### [EXERCISE OBJECTIVE]
Please write the following entries out once more, exactly.

### [Data extracted from a collection]
(** Rounding keeps a positive mantissa positive, above the least exponent. *)
Lemma shr_fexp_pos q e l :
  -1074 ≤ e →
  0 < shr_m (shr_fexp Double.prec Double.emax (Z.pos q) e l).1
  ∧ -1074 ≤ (shr_fexp Double.prec Double.emax (Z.pos q) e l).2.
Proof.
  intros He. unfold shr_fexp, shr. cbn [Zdigits2].
  destruct (fexp _ _ _ - e) as [|n|n] eqn:Hn; cbn [fst snd]; rewrite ?shr_m_of_loc; try lia.
  rewrite iter_pos_nat, shr_iter_div by (rewrite shr_m_of_loc; lia).
  rewrite shr_m_of_loc, positive_nat_Z. split; [|lia].
  destruct (digits_bounds q) as [Hlo _]. unfold digits in Hlo. rewrite positive_nat_Z in Hlo.
  unfold fexp, emin, Double.prec, Double.emax in Hn.
  assert (Z.pos n = Z.pos (digits2_pos q) - 53) as -> by lia.
  apply Z.div_str_pos. split; [lia|].
  assert (2 * 2 ^ (Z.pos (digits2_pos q) - 53) ≤ 2 ^ Z.pos (digits2_pos q)); [|lia].
  rewrite <- Z.pow_succ_r by lia. apply Z.pow_le_mono_r; lia.
Qed.

Lemma round_nearest_even_pos m l : 0 < m → 0 < round_nearest_even m l.
Proof. intros Hm. destruct l as [|[]]; simpl; try lia. destruct (Z.even m); lia. Qed.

### [TASK RESPONSE]
(** Rounding keeps a positive mantissa positive, above the least exponent. *)
Lemma shr_fexp_pos q e l :
  -1074 ≤ e →
  0 < shr_m (shr_fexp Double.prec Double.emax (Z.pos q) e l).1
  ∧ -1074 ≤ (shr_fexp Double.prec Double.emax (Z.pos q) e l).2.
Proof.
  intros He. unfold shr_fexp, shr. cbn [Zdigits2].
  destruct (fexp _ _ _ - e) as [|n|n] eqn:Hn; cbn [fst snd]; rewrite ?shr_m_of_loc; try lia.
  rewrite iter_pos_nat, shr_iter_div by (rewrite shr_m_of_loc; lia).
  rewrite shr_m_of_loc, positive_nat_Z. split; [|lia].
  destruct (digits_bounds q) as [Hlo _]. unfold digits in Hlo. rewrite positive_nat_Z in Hlo.
  unfold fexp, emin, Double.prec, Double.emax in Hn.
  assert (Z.pos n = Z.pos (digits2_pos q) - 53) as -> by lia.
  apply Z.div_str_pos. split; [lia|].
  assert (2 * 2 ^ (Z.pos (digits2_pos q) - 53) ≤ 2 ^ Z.pos (digits2_pos q)); [|lia].
  rewrite <- Z.pow_succ_r by lia. apply Z.pow_le_mono_r; lia.
Qed.

Lemma round_nearest_even_pos m l : 0 < m → 0 < round_nearest_even m l.
Proof. intros Hm. destruct l as [|[]]; simpl; try lia. destruct (Z.even m); lia. Qed.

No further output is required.